Не могу уснуть. Сижу у окна. Уже рассветает. Это моя последняя ночь на земле. Больше всего жаль, что я растратила свою жизнь впустую. Сначала покорялась отцу, потом брату, последние месяцы старалась угодить королю. Не сохранила крохотную искорку — собственную личность. Вместо этого подчинила свои мысли, свою волю мужчине. Мной все время кто-нибудь командовал. Полярный сокол вьет гнезда в уединенных холодных краях, парит на вольном ветру высоко-высоко в небе. А я — птица в клетке. Вечная пленница.

Если Бог пощадит меня, клянусь, я стану собой, а не просто сестрой, дочерью, женой. Во славу Божью даю я это обещание, но, боюсь, его не придется выполнять. Бог не спасет, Генрих не пощадит.

Появляется золотое летнее солнце. Мне приносят кружку эля, ломоть хлеба с маслом. Сижу у окна, смотрю на реку. Не полощется ли флаг, не слышны ли удары весел по воде, не плывет ли королевская барка — везти меня в Тауэр? Гребцы на веслах, барабан отбивает ритм, громом отдается в ушах, в сердце — это за мной, они уже тут, значит, сегодня. Забавно — за мной пришли после полудня и отнюдь не целой толпой. Ричард Берд приплыл на ялике один-одинешенек. Я как раз гуляла в саду — руки холодеют, ноги подкашиваются от страха.

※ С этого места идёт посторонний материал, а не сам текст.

(** A ring that differs from the FIFO's only in the [n] free bytes after the
    write index holds the same contents. *)
Lemma contents_kept (b : list Z) (n : Z) :
  (forall j, n <= j < size f -> zget b ((in_ f + j) mod size f) = zget (block f) ((in_ f + j) mod size f)) ->
  n <= size f - kfifo_len f ->
  ring_read b (size f) (out f) (kfifo_len f) = contents f.
Proof using Hok.
  intros Hk Hn. pose proof (kfifo_len_range f Hok). pose proof (size_range f Hok).
  assert (E : out f mod size f = (in_ f + (size f - kfifo_len f)) mod size f).
  { rewrite <- Zplus_mod_idemp_l, in_mod, Zplus_mod_idemp_l by done.
    replace (out f + kfifo_len f + (size f - kfifo_len f)) with (out f + 1 * size f) by lia.
    by rewrite Z_mod_plus_full. }
  unfold contents. rewrite <- (ring_read_mod b), <- (ring_read_mod (block f)), E, !ring_read_mod.
  apply ring_read_kept with (n := n); [done|lia..].
Qed.

Lemma set_block_ok (b : list Z) : length b = length (block f) -> kfifo_ok (set_block f b).
Proof using Hok.
  intros Hl. pose proof (block_set_block b) as E. destruct Hok.
  split; try done. rewrite E, Hl. done.
Qed.

Lemma set_block_contents (b : list Z) (n : Z) :
  (forall j, n <= j < size f -> zget b ((in_ f + j) mod size f) = zget (block f) ((in_ f + j) mod size f)) ->
  n <= size f - kfifo_len f ->
  contents (set_block f b) = contents f.
Proof using Hok.
  intros Hk Hn. unfold contents at 1. rewrite block_set_block. simpl.
  by apply contents_kept with (n := n).
Qed.

Lemma add_in_len (n : Z) :
  0 <= n <= size f - kfifo_len f -> kfifo_len (kfifo_add_in f n) = kfifo_len f + n.
Proof using Hok.
  intros Hn. pose proof (kfifo_len_range f Hok) as Hl. pose proof (size_range f Hok).
  unfold kfifo_len in *. simpl. rewrite u32_idem_sub.
  replace (in_ f + n - out f) with (in_ f - out f + n) by lia.
  rewrite <- u32_idem_add. apply u32_small. lia.
Qed.
Lemma rest_readable : readable q3.
Proof using All.
  destruct (alloc_bounds p Hi l1 l2 b El) as (Hb1 & [Hb2 Hb3] & Hc1 & Hc2). destruct rest_new as (Hbnb & Hnbb & Hnew).
  pose proof (rd_geo _ Hrd) as Hgq. split.
  - destruct Hgq. by split.
  - pose proof (rd_head p (bi_read p Hi)) as Hh. rewrite El in Hh. simpl. unfold l'. by destruct l1.
  - change (area_end q3) with (area_end p). apply chain_app. split; [done|]. split; [done|]. by split.
  - intros c Hc. simpl in Hc |- *. destruct (decide (c = nb)) as [->|].
    + rewrite lookup_insert_eq. by eexists.
    + rewrite lookup_insert_ne by done. apply (rd_headers q Hrd). simpl. rewrite El. unfold l' in Hc. set_solver.
  - intros c Hc. simpl in Hc. destruct (decide (c = nb)) as [->|]; [exact rest_mapped|].
    apply (rd_mapped q Hrd). simpl. rewrite El. unfold l' in Hc. set_solver.
Qed.

Lemma rest_bsize (c : Z) : c ∈ buffers p -> c <> b -> bsize l' (area_end p) c = bsize (buffers p) (area_end p) c.
Proof using All.
  destruct rest_new as (_ & _ & Hnew). destruct (alloc_notin p Hi l1 l2 b El) as [Hn1 Hn2].
  intros Hc Hcb. unfold bsize, l'. rewrite El. rewrite list_next_insert; [done|done|]. by intros ->.
Qed.

Lemma rest_free_tree : free_tree q3 (frees (fr p) l1 ++ frees (fr p) l2).
Proof using All.
  destruct rest_new as (_ & _ & Hnew). destruct (alloc_notin p Hi l1 l2 b El) as [Hn1 Hn2].
  assert (Hfr3 : forall c, c ∈ l1 ++ l2 -> fr q3 c = fr p c).
  { intros c Hc. unfold fr. simpl. rewrite !fr_insert, !decide_False; [done| |].
    - intros ->. apply elem_of_app in Hc as [|]; done.
    - intros ->. apply Hnew. rewrite El. set_solver. }
  apply (free_tree_ext q); [done|done|]. intros c Hc.
  assert (c ∈ l1 ++ l2 /\ fr p c = true) as [Hc1' Hc2'].
  { apply elem_of_app in Hc as [[??]%elem_frees|[??]%elem_frees]; set_solver. }
  split; [simpl; unfold l'; set_solver|]. split; [by rewrite Hfr3|].
  apply rest_bsize; [rewrite El; set_solver|]. intros ->. apply elem_of_app in Hc1' as [|]; done.
Qed.

(** The allocated buffers in the order of the list do not change. *)
Lemma rest_allocs (q' : binder_proc) (m : gmap Z binder_buffer) :
  headers q' = m -> m !! nb = Some g -> (exists h', m !! b = Some h' /\ free h' = false) ->
  (forall c, c <> b -> c <> nb -> m !! c = headers p !! c) -> allocs (fr q) (buffers p) = allocs (fr q') l'.
Proof using All.
  intros Em Hmn (h' & Hmb & Hh') Hmo. destruct rest_new as (_ & _ & Hnew). destruct (alloc_notin p Hi l1 l2 b El) as [Hn1 Hn2].
  unfold l'. rewrite El, !allocs_app. change (nb :: l2) with ([] ++ nb :: l2). rewrite allocs_app.
  assert (fr q' nb = true) as -> by (unfold fr, fr_of; by rewrite Em, Hmn).
  assert (fr q' b = false) as -> by (unfold fr, fr_of; by rewrite Em, Hmb).
  assert (fr q b = false) as -> by (unfold fr, fr_of; simpl; by rewrite lookup_insert_eq).
  assert (Hag : forall c, c ∈ l1 ++ l2 -> fr q c = fr q' c).
  { intros c Hc. assert (c <> b) by (intros ->; apply elem_of_app in Hc as [|]; done).
    assert (c <> nb) by (intros ->; apply Hnew; rewrite El; set_solver).
    unfold fr, fr_of. rewrite Em. simpl. rewrite Hmo by done. by rewrite lookup_insert_ne. }
  simpl. rewrite (allocs_ext (fr q) (fr q') l1), (allocs_ext (fr q) (fr q') l2) by (intros; apply Hag; set_solver).
  done.
Qed.
(** The sizes are set last. *)
Lemma rest_finish (t' : tree) :
  let q4 := set_free_buffers q3 t' in
  free_tree q4 (nb :: frees (fr p) l1 ++ frees (fr p) l2) -> rb_tree ta -> inorder ta = allocs (fr q) (buffers p) ->
  exists q', (h ← header q4 b; p ← set_header q4 b (set_allocated h ds os is_async);
    Some (if is_async then set_free_async_space p (free_async_space p -ᵤ (size +ᵤ sizeof_buffer)) else p, Some b)) =
      Some (q', Some b) /\ binder_inv q' /\ alloc_post p q' b ds os is_async.
Proof using All.
  intros q4 Hft4 Hrta Hita. destruct rest_new as (_ & Hnbb & Hnew). destruct (alloc_notin p Hi l1 l2 b El) as [Hn1 Hn2].
  assert (Hrd4 : readable q4) by (apply (readable_mono q3); try done; apply rest_readable).
  assert (Hin : b ∈ buffers q4) by (simpl; unfold l'; set_solver).
  destruct (header_spec q4 Hrd4 b Hin) as (h' & -> & Hh' & _). simpl in Hh'.
  rewrite lookup_insert_ne, lookup_insert_eq in Hh' by done.
  injection Hh' as <-. cbn [mbind option_bind]. rewrite (set_header_spec q4 Hrd4 b _ Hin).
  cbn [mbind option_bind]. set (h2 := mk_buffer false is_async (transaction h) ds os).
  change (set_allocated (set_free h false) ds os is_async) with h2.
  set (q' := if is_async then _ else _). set (m := <[b := h2]> (headers q4)).
  set (left := if is_async then free_async_space p - (size + sizeof_buffer) else free_async_space p).
  assert (Eq : q' = mk_proc (vma p) (buffer p) (buffer_size p) (user_buffer_offset p) l' m t' ta left s (npages p)).
  { unfold q', left. rewrite <- async_wrap. by destruct is_async. }
  assert (Hmo : forall c, c <> b -> c <> nb -> m !! c = headers p !! c).
  { intros c Hcb Hcn. unfold m. simpl. by rewrite !lookup_insert_ne. }
  assert (Hmb : m !! b = Some h2) by (unfold m; by rewrite lookup_insert_eq).
  assert (Hmnb : m !! nb = Some g) by (unfold m; simpl; by rewrite lookup_insert_ne, lookup_insert_eq).
  exists q'. split; [done|]. split.
  - apply (alloc_split p Hi l1 l2 b h El Hb Hfree ds os is_async Hds Hos Hasync q' m t' ta s g Eq); try done.
    + apply (free_tree_ext q4); [done|by rewrite Eq|]. intros c Hc. destruct (ft_in _ _ Hft4 c Hc) as [Hc1' Hc2'].
      rewrite Eq. split; [done|]. split; [|done]. rewrite <- Hc2'. unfold fr, fr_of. simpl.
      destruct (decide (c = b)) as [->|]; [|unfold m; by rewrite lookup_insert_ne by done].
      exfalso. apply elem_of_cons in Hc as [Hc|[[Hc _]%elem_frees|[Hc _]%elem_frees]%elem_of_app]; [by symmetry in Hc|done|done].
    + fold size. fold nb. rewrite Hita. apply (rest_allocs q' m); [by rewrite Eq|done|by exists h2|done].
  - rewrite Eq. split; [split_and!; try done; by apply (alloc_in p l1 l2 b El) || by apply (alloc_fr p b h)|].
    split; [split; [done|by exists (transaction h)]|].
    intros c hc Hc Hhc Hf. assert (c <> b) by congruence. assert (c <> nb) by congruence.
    simpl. split; [rewrite El in Hc; unfold l'; set_solver|]. split; [by rewrite Hmo|].
    by apply rest_bsize.
Qed.
End RestSplit.

Lemma alloc_rest_split (garbage : binder_buffer) (s : gset Z) :
  let nb := data b + size in
  nb + sizeof_buffer <= nxt l2 (area_end p) ->
  (forall i, i ∈ s <-> i ∈ pages p \/
     (b + sizeof_buffer + 4095) / 4096 * 4096 <= buffer p + 4096 * i <
     Z.min ((nb + sizeof_buffer + 4095) / 4096 * 4096) (nxt l2 (area_end p) / 4096 * 4096)) ->
  exists q, alloc_rest garbage (set_pages p s) true = Some (q, Some b) /\ binder_inv q /\
    alloc_post p q b ds os is_async.
Proof using All.
  intros nb Hnb Hs. destruct (alloc_mark p Hi l1 l2 b h El Hb Hfree s) as
    (t & ta & Et & Eh & Es & Ei & Hrd & Hft & Hrta & Hita); [intros i ?; apply Hs; by left|].
  unfold alloc_rest. fold nb. simpl free_buffers. rewrite Et. cbn [mbind option_bind].
  rewrite Eh. cbn [mbind option_bind]. rewrite Es. cbn [mbind option_bind]. rewrite Ei. cbn [mbind option_bind].
  destruct (alloc_notin p Hi l1 l2 b El) as [Hn1 Hn2].
  pose proof (rest_mapped garbage s t ta Hnb Hs Hrd Hft) as Hmn. pose proof (rest_readable garbage s t ta Hnb Hs Hrd Hft) as Hrd3.
  pose proof (rest_free_tree garbage s t ta Hnb Hs Hrd Hft) as Hft3. pose proof (rest_finish garbage s t ta Hnb Hs Hrd Hft) as Hfin.
  fold nb in Hmn, Hrd3, Hft3, Hfin. set (q := set_allocated_buffers _ ta) in *. simpl buffers.
  rewrite El, list_add_app by done. set (l' := l1 ++ b :: nb :: l2) in *.
  set (q3 := set_headers (set_buffers q l') (<[nb := set_free garbage true]> (headers q))) in *.
  assert (E3 : new_header (set_buffers q l') garbage nb = Some q3) by (unfold new_header, set_header; by rewrite Hmn).
  rewrite E3. cbn [mbind option_bind].
  assert (Hfr3n : fr q3 nb = true) by (unfold fr; simpl; by rewrite fr_insert, decide_True).
  destruct (insert_free_spec q3 nb _ Hrd3 Hft3) as (t' & E4 & Hft4); [simpl; unfold l'; set_solver|done|].
  rewrite E4. cbn [mbind option_bind]. destruct (Hfin t' Hft4 Hrta Hita) as (q' & E & Hq'). rewrite E. by exists q'.
Qed.
End AllocRun.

Он догнал меня возле цветника, я нюхала распустившиеся розы, не чувствуя запаха. Издалека я, наверно, казалась довольной и счастливой — юная королева среди роз. Смертельную бледность можно заметить, только подойдя ближе.

— Ваша светлость, — поклонился низко, как настоящей королеве. — Со мной письмо от короля.

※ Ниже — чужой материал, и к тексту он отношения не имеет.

Lemma ex_busy_live : live ex_busy ex_area (mk_buffer false true None 5000 24).
Proof.
  split; [|split; vm_compute; reflexivity]. apply (bool_decide_unpack _). vm_compute. exact I.
Qed.

(** ** Theorems *)

(** C30. binder_alloc_buf(): whatever the sizes and whichever page allocation
    fails, the call returns, hits no BUG() and touches no page that is not
    backed, and keeps the invariant.  On success the buffer is the smallest
    free one that can hold both rounded sizes, it carries the sizes asked for,
    and every buffer allocated before keeps its header and its size.  On
    failure nothing has changed, pages included, and the reason is one of: the
    area is not mapped, the sizes overflow, the asynchronous space is used up,
    no free buffer is large enough, or the memory management refused. *)
Theorem binder_alloc_buf_correct (env : mm_env) (garbage : binder_buffer) (p : binder_proc)
    (ds os : Z) (is_async : bool) :
  binder_inv p -> 0 <= ds < 4294967296 -> 0 <= os < 4294967296 ->
  exists q r, binder_alloc_buf env garbage p ds os is_async = Some (q, r) /\ binder_inv q /\
    match r with
    | Some b => alloc_post p q b ds os is_async /\ (forall h, ~ live p b h) /\ exists h, live q b h
    | None => q = p /\ alloc_refused env p ds os is_async
    end.
Proof.
  intros Hi Hd Ho. destruct (alloc_buf_spec env garbage p ds os is_async Hi Hd Ho) as (q & r & E & Hq & Hr).
  exists q, r. split; [done|]. split; [done|]. destruct r as [b|]; [|done]. split; [done|].
  destruct Hr as ((_ & Hf & _) & (Hb & tr & Hh) & _). split; [|by eexists].
  intros h (_ & Hh' & Hbusy). unfold fr, fr_of in Hf. rewrite Hh' in Hf. congruence.
Qed.

Lemma binder_alloc_buf_correct_witness :
  exists q r, binder_alloc_buf ex_env ex_garbage ex_mapped 5000 24 true = Some (q, r) /\ binder_inv q /\
    match r with
    | Some b => alloc_post ex_mapped q b 5000 24 true /\ (forall h, ~ live ex_mapped b h) /\ exists h, live q b h
    | None => q = ex_mapped /\ alloc_refused ex_env ex_mapped 5000 24 true
    end.
Proof.
  apply (binder_alloc_buf_correct ex_env ex_garbage ex_mapped 5000 24 true);
    [apply binder_reachable_inv, ex_mapped_reachable|lia|lia].
Defined.

(** C31. binder_free_buf(): releasing an allocated buffer that no transaction
    owns succeeds without a BUG() or an access to a page that is not backed,
    keeps the invariant (neighbours merged, exactly the needed pages backed,
    the asynchronous space given back), removes that buffer and leaves every
    other allocated buffer with its header and its size. *)
Theorem binder_free_buf_correct (env : mm_env) (p : binder_proc) (b : Z) (h : binder_buffer) :
  binder_inv p -> live p b h -> transaction h = None ->
  exists q, binder_free_buf env p b = Some q /\ binder_inv q /\ free_post p q b.
Proof. apply free_buf_spec. Qed.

Протягивает письмо. Я не решаюсь сломать печать.

— Что в нем?

Даже не притворяется, что это не его дело.

— После долгих месяцев сомнений король решился проверить законность вашего брака. Он опасается, что вы ранее уже дали слово другому. Будет следствие.

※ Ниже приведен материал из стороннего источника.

(* ===== verification/BinderRefs.v ===== *)
(** Nodes, references and death notifications of the binder driver
    (drivers/staging/android/binder.c).

    A node is an object a process offers; a reference is another process's
    handle for it, known by a descriptor.  Nodes count the references to them
    and the holds of the driver, tell their owner when the first reference
    appears and the last one goes, and are freed when nothing is left.  A
    reference may have a death notification, queued when the owner of its
    node exits.

    This file has the code, over a store of nodes, references, notifications
    and work lists in which a freed structure is absent, so that a use after
    free is [None]; BinderRefsInv.v has the invariant, BinderRefsCorrect.v,
    BinderRefsSafe.v and BinderRelease.v what the operations do to it, and
    BinderWorld.v the theorems.  Not
    in the store: debug_id and binder_last_id, the scheduling and transaction
    fields of nodes, the statistics, and work items other than nodes and death
    notifications. *)

From S2P Require Import Prelude RbTree KeyTree.
Local Open Scope Z_scope.
Local Open Scope kernel_scope.

Module BinderRefs.
Import RbTree KeyTree.

(** ** Data *)

(** The structures with a struct binder_work that are modelled. *)
Inductive work := WorkNode (a : Z) | WorkDeath (d : Z).

#[export] Instance binder_work_eq_dec : EqDecision work.
Proof. solve_decision. Defined.

(** The type of a work item of a death notification; 0 is what kzalloc()
    leaves. *)
Inductive death_type := Unset | DEAD_BINDER | DEAD_BINDER_AND_CLEAR | CLEAR_DEATH_NOTIFICATION.

#[export] Instance death_type_eq_dec : EqDecision death_type.
Proof. solve_decision. Defined.

(** [n_work] is the list the node's work entry is on, [n_refs] the hlist of
    the references to it. *)
Record binder_node := mk_node {
  n_proc : option Z;
  n_refs : list Z;
  internal_strong_refs : Z;
  local_weak_refs : Z;
  local_strong_refs : Z;
  n_ptr : Z;
  n_cookie : Z;
  has_strong_ref : bool;
  pending_strong_ref : bool;
  has_weak_ref : bool;
  pending_weak_ref : bool;
  n_work : option Z
}.

Record binder_ref := mk_ref {
  r_proc : Z;
  r_node : Z;
  desc : Z;
  strong : Z;
  weak : Z;
  death : option Z
}.

Record binder_ref_death := mk_death {
  d_type : death_type;
  d_cookie : Z;
  d_work : option Z
}.

(** What nodes and references use of struct binder_proc: three trees and the
    addresses of two list heads. *)
Record binder_proc := mk_proc {
  nodes : tree;
  refs_by_desc : tree;
  refs_by_node : tree;
  todo : Z;
  delivered_death : Z
}.

Record binder := mk_binder {
  node_at : gmap Z binder_node;
  ref_at : gmap Z binder_ref;
  death_at : gmap Z binder_ref_death;
  proc_at : gmap Z binder_proc;
  list_at : gmap Z (list work);
  binder_dead_nodes : list Z;
  context_mgr_node : option Z;
  context_mgr_uid : Z
}.

Definition set_nodes (st : binder) (m : gmap Z binder_node) : binder :=
  mk_binder m (ref_at st) (death_at st) (proc_at st) (list_at st) (binder_dead_nodes st)
    (context_mgr_node st) (context_mgr_uid st).
Definition set_refs (st : binder) (m : gmap Z binder_ref) : binder :=
  mk_binder (node_at st) m (death_at st) (proc_at st) (list_at st) (binder_dead_nodes st)
    (context_mgr_node st) (context_mgr_uid st).
Definition set_deaths (st : binder) (m : gmap Z binder_ref_death) : binder :=
  mk_binder (node_at st) (ref_at st) m (proc_at st) (list_at st) (binder_dead_nodes st)
    (context_mgr_node st) (context_mgr_uid st).
Definition set_procs (st : binder) (m : gmap Z binder_proc) : binder :=
  mk_binder (node_at st) (ref_at st) (death_at st) m (list_at st) (binder_dead_nodes st)
    (context_mgr_node st) (context_mgr_uid st).
Definition set_lists (st : binder) (m : gmap Z (list work)) : binder :=
  mk_binder (node_at st) (ref_at st) (death_at st) (proc_at st) m (binder_dead_nodes st)
    (context_mgr_node st) (context_mgr_uid st).
Definition set_dead_nodes (st : binder) (l : list Z) : binder :=
  mk_binder (node_at st) (ref_at st) (death_at st) (proc_at st) (list_at st) l
    (context_mgr_node st) (context_mgr_uid st).
Definition set_context_mgr (st : binder) (c : option Z) (uid : Z) : binder :=
  mk_binder (node_at st) (ref_at st) (death_at st) (proc_at st) (list_at st) (binder_dead_nodes st) c uid.

Definition put_node (st : binder) (a : Z) (n : binder_node) : binder := set_nodes st (<[a := n]> (node_at st)).
Definition put_ref (st : binder) (r : Z) (rf : binder_ref) : binder := set_refs st (<[r := rf]> (ref_at st)).
Definition put_death (st : binder) (d : Z) (dt : binder_ref_death) : binder :=
  set_deaths st (<[d := dt]> (death_at st)).
Definition put_proc (st : binder) (p : Z) (pr : binder_proc) : binder := set_procs st (<[p := pr]> (proc_at st)).
Definition put_list (st : binder) (h : Z) (l : list work) : binder := set_lists st (<[h := l]> (list_at st)).

Definition with_counts (n : binder_node) (i lw ls : Z) : binder_node :=
  mk_node (n_proc n) (n_refs n) i lw ls (n_ptr n) (n_cookie n) (has_strong_ref n) (pending_strong_ref n)
    (has_weak_ref n) (pending_weak_ref n) (n_work n).
Definition with_refs (n : binder_node) (l : list Z) : binder_node :=
  mk_node (n_proc n) l (internal_strong_refs n) (local_weak_refs n) (local_strong_refs n) (n_ptr n) (n_cookie n)
    (has_strong_ref n) (pending_strong_ref n) (has_weak_ref n) (pending_weak_ref n) (n_work n).
Definition with_work (n : binder_node) (w : option Z) : binder_node :=
  mk_node (n_proc n) (n_refs n) (internal_strong_refs n) (local_weak_refs n) (local_strong_refs n) (n_ptr n)
    (n_cookie n) (has_strong_ref n) (pending_strong_ref n) (has_weak_ref n) (pending_weak_ref n) w.
Definition with_flags (n : binder_node) (hs ps hw pw : bool) : binder_node :=
  mk_node (n_proc n) (n_refs n) (internal_strong_refs n) (local_weak_refs n) (local_strong_refs n) (n_ptr n)
    (n_cookie n) hs ps hw pw (n_work n).
Definition with_ref_counts (rf : binder_ref) (s w : Z) : binder_ref :=
  mk_ref (r_proc rf) (r_node rf) (desc rf) s w (death rf).
Definition with_death (rf : binder_ref) (d : option Z) : binder_ref :=
  mk_ref (r_proc rf) (r_node rf) (desc rf) (strong rf) (weak rf) d.
Definition with_death_work (dt : binder_ref_death) (t : death_type) (w : option Z) : binder_ref_death :=
  mk_death t (d_cookie dt) w.

(** ** Work lists *)

(** The list an entry is on; the outer [None] is a structure that has been
    freed, the inner one an entry that is empty. *)
Definition work_on (st : binder) (w : work) : option (option Z) :=
  match w with
  | WorkNode a => n_work <$> node_at st !! a
  | WorkDeath d => d_work <$> death_at st !! d
  end.

Definition set_work (st : binder) (w : work) (on : option Z) : option binder :=
  match w with
  | WorkNode a => n ← node_at st !! a; Some (put_node st a (with_work n on))
  | WorkDeath d => dt ← death_at st !! d; Some (put_death st d (with_death_work dt (d_type dt) on))
  end.

(** An entry that is already on a list must not be added to another one. *)
Definition list_add_tail (st : binder) (w : work) (h : Z) : option binder :=
  on ← work_on st w;
  match on with
  | Some _ => None
  | None => l ← list_at st !! h; set_work (put_list st h (l ++ [w])) w (Some h)
  end.

Definition list_del_init (st : binder) (w : work) : option binder :=
  on ← work_on st w;
  match on with
  | None => Some st
  | Some h => l ← list_at st !! h; set_work (put_list st h (filter (fun x => x <> w) l)) w None
  end.

(** ** Nodes *)

Definition node_key (st : binder) (a : Z) : option Z := n_ptr <$> node_at st !! a.

Definition binder_get_node (st : binder) (proc ptr : Z) : option (option Z) :=
  pr ← proc_at st !! proc;
  w ← rb_walk (key_go (node_key st) ptr) (nodes pr) [];
  Some (match w with inl _ => None | inr a => Some a end).

(** [kzalloc] is the address of the new structure, or NULL. *)
Definition binder_new_node (kzalloc : option Z) (st : binder) (proc ptr cookie : Z) :
    option (binder * option Z) :=
  pr ← proc_at st !! proc;
  w ← rb_walk (key_go (node_key st) ptr) (nodes pr) [];
  match w with
  | inr _ => Some (st, None)
  | inl path =>
      match kzalloc with
      | None => Some (st, None)
      | Some a =>
          t ← rb_insert_color path (rb_link_node a);
          let st := put_proc st proc (mk_proc t (refs_by_desc pr) (refs_by_node pr) (todo pr) (delivered_death pr)) in
          let n := mk_node (Some proc) [] 0 0 0 ptr cookie false false false false None in
          Some (put_node st a n, Some a)
      end
  end.

(** kfree(node), out of the tree of its process or the list of dead nodes. *)
Definition free_node (st : binder) (a : Z) : option binder :=
  n ← node_at st !! a;
  st ← list_del_init st (WorkNode a);
  match n_proc n with
  | Some p =>
      pr ← proc_at st !! p;
      t ← rb_erase a (nodes pr);
      let st := put_proc st p (mk_proc t (refs_by_desc pr) (refs_by_node pr) (todo pr) (delivered_death pr)) in
      Some (set_nodes st (delete a (node_at st)))
  | None =>
      let st := set_dead_nodes st (list_del a (binder_dead_nodes st)) in
      Some (set_nodes st (delete a (node_at st)))
  end.

Definition inc_counts (n : binder_node) (strong internal : bool) : binder_node :=
  if strong then
    if internal
    then with_counts n (s32 (internal_strong_refs n + 1)) (local_weak_refs n) (local_strong_refs n)
    else with_counts n (internal_strong_refs n) (local_weak_refs n) (s32 (local_strong_refs n + 1))
  else
    if negb internal
    then with_counts n (internal_strong_refs n) (s32 (local_weak_refs n + 1)) (local_strong_refs n)
    else n.

(** The first strong reference needs a list to tell the owner with. *)
Definition inc_refused (st : binder) (a : Z) (n : binder_node) (target_list : option Z) : bool :=
  bool_decide (target_list = None) && (internal_strong_refs n =? 0) &&
  negb (bool_decide (context_mgr_node st = Some a) && has_strong_ref n).

Definition binder_inc_node (st : binder) (a : Z) (strong internal : bool) (target_list : option Z) :
    option (binder * Z) :=
  n ← node_at st !! a;
  if strong && internal && inc_refused st a n target_list then Some (st, - EINVAL) else
  let st := put_node st a (inc_counts n strong internal) in
  if strong then
    match target_list with
    | Some h =>
        if negb (has_strong_ref n) then
          st ← list_del_init st (WorkNode a);
          st ← list_add_tail st (WorkNode a) h;
          Some (st, 0)
        else Some (st, 0)
    | None => Some (st, 0)
    end
  else
    if negb (has_weak_ref n) && bool_decide (n_work n = None) then
      match target_list with
      | None => Some (st, - EINVAL)
      | Some h => st ← list_add_tail st (WorkNode a) h; Some (st, 0)
      end
    else Some (st, 0).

— Он думает, мы не женаты?

— Он боится, что вы не замужем, — мягко поправляет Ричард Берд.

— Не могу понять, — качаю головой и туповато повторяю: — Не могу понять.

На этот раз явились все — половина Тайного совета, свита, слуги. Уговаривать меня согласиться на расследование. Я не согласна. Они остались в Ричмондском дворце на ночь. Я не стала с ними обедать. Я не соглашусь, никогда не соглашусь. Утром объявили — три придворные дамы вызваны на допрос. Отказались объяснить, о чем их собираются спрашивать, даже не сказали, кто именно будет давать показания против меня. Попросила копии документов, представленных в суд, но не получила ничего. Доктор Херст жалуется на такое же обращение, он написал моему брату в Клеве, но мы оба знаем — письмо дойдет, когда будет слишком поздно. Порты закрыты, вести не покидают Англию. Мы одни. Я одна. Доктор Херст рассказал, что, прежде чем судить Анну Болейн, тоже наводили справки о ее поведении. Допросили придворных дам — что она говорила, что делала. Собранные улики использовали на суде. Вынесли обвинительный приговор, и меньше чем через месяц король женился на ее фрейлине Джейн Сеймур. В моем случае даже приговор не придется выносить, одна подпись, и все. Неужели я должна умереть ради того, чтобы король мог жениться на малышке Китти Говард? Неужели такое возможно — убить меня, чтобы старик женился на девчонке, которую и так ничего не стоит уложить в постель? Пообещай ей новое платьице — и все.